**EXERCISE BRIEF**
Using the entries below, output exactly the lines from the one containing "(fun ino =>" through the final line, both included, and no others.

[Stored items]
⁂
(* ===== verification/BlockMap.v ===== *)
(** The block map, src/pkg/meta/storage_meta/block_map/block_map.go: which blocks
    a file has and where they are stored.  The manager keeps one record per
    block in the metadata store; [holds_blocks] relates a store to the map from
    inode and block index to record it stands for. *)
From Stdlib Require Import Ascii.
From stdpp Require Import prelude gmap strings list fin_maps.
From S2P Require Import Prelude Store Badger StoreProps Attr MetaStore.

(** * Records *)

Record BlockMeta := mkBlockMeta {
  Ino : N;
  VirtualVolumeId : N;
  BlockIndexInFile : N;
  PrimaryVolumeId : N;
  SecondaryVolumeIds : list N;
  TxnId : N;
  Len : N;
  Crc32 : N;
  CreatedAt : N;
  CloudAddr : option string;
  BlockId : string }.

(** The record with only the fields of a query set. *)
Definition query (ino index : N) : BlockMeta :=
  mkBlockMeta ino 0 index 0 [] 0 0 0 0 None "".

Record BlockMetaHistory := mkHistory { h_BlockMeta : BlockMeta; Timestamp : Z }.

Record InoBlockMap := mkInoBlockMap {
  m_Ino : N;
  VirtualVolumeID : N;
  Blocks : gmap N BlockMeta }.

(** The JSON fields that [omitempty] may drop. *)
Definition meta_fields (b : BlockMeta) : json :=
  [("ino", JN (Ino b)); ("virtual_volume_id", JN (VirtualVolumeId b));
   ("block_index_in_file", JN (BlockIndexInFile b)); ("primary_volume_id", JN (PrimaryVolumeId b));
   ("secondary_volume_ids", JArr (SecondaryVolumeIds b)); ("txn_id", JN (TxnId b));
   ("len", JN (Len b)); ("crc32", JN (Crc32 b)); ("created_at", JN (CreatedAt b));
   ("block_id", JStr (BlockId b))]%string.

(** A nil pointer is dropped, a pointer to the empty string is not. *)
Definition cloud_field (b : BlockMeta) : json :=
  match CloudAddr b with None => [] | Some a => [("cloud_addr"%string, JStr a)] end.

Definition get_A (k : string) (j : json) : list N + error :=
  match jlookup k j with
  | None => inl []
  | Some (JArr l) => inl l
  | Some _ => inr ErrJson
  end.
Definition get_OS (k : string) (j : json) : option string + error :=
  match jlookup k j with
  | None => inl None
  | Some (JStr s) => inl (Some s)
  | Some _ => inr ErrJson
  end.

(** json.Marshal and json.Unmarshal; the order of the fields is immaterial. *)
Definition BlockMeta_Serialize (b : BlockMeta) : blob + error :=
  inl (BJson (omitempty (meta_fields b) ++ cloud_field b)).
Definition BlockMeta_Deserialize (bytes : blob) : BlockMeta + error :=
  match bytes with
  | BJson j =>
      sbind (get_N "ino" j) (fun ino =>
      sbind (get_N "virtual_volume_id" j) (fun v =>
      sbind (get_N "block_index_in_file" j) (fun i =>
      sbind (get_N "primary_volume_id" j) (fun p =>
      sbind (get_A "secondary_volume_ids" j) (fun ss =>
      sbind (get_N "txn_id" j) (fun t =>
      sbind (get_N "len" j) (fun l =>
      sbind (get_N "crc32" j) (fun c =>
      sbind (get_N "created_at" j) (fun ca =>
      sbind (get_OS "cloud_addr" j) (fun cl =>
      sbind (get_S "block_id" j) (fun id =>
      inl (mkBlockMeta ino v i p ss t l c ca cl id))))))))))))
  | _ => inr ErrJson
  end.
⁂
**EXERCISE RESPONSE**
      sbind (get_N "ino" j) (fun ino =>
      sbind (get_N "virtual_volume_id" j) (fun v =>
      sbind (get_N "block_index_in_file" j) (fun i =>
      sbind (get_N "primary_volume_id" j) (fun p =>
      sbind (get_A "secondary_volume_ids" j) (fun ss =>
      sbind (get_N "txn_id" j) (fun t =>
      sbind (get_N "len" j) (fun l =>
      sbind (get_N "crc32" j) (fun c =>
      sbind (get_N "created_at" j) (fun ca =>
      sbind (get_OS "cloud_addr" j) (fun cl =>
      sbind (get_S "block_id" j) (fun id =>
      inl (mkBlockMeta ino v i p ss t l c ca cl id))))))))))))
  | _ => inr ErrJson
  end.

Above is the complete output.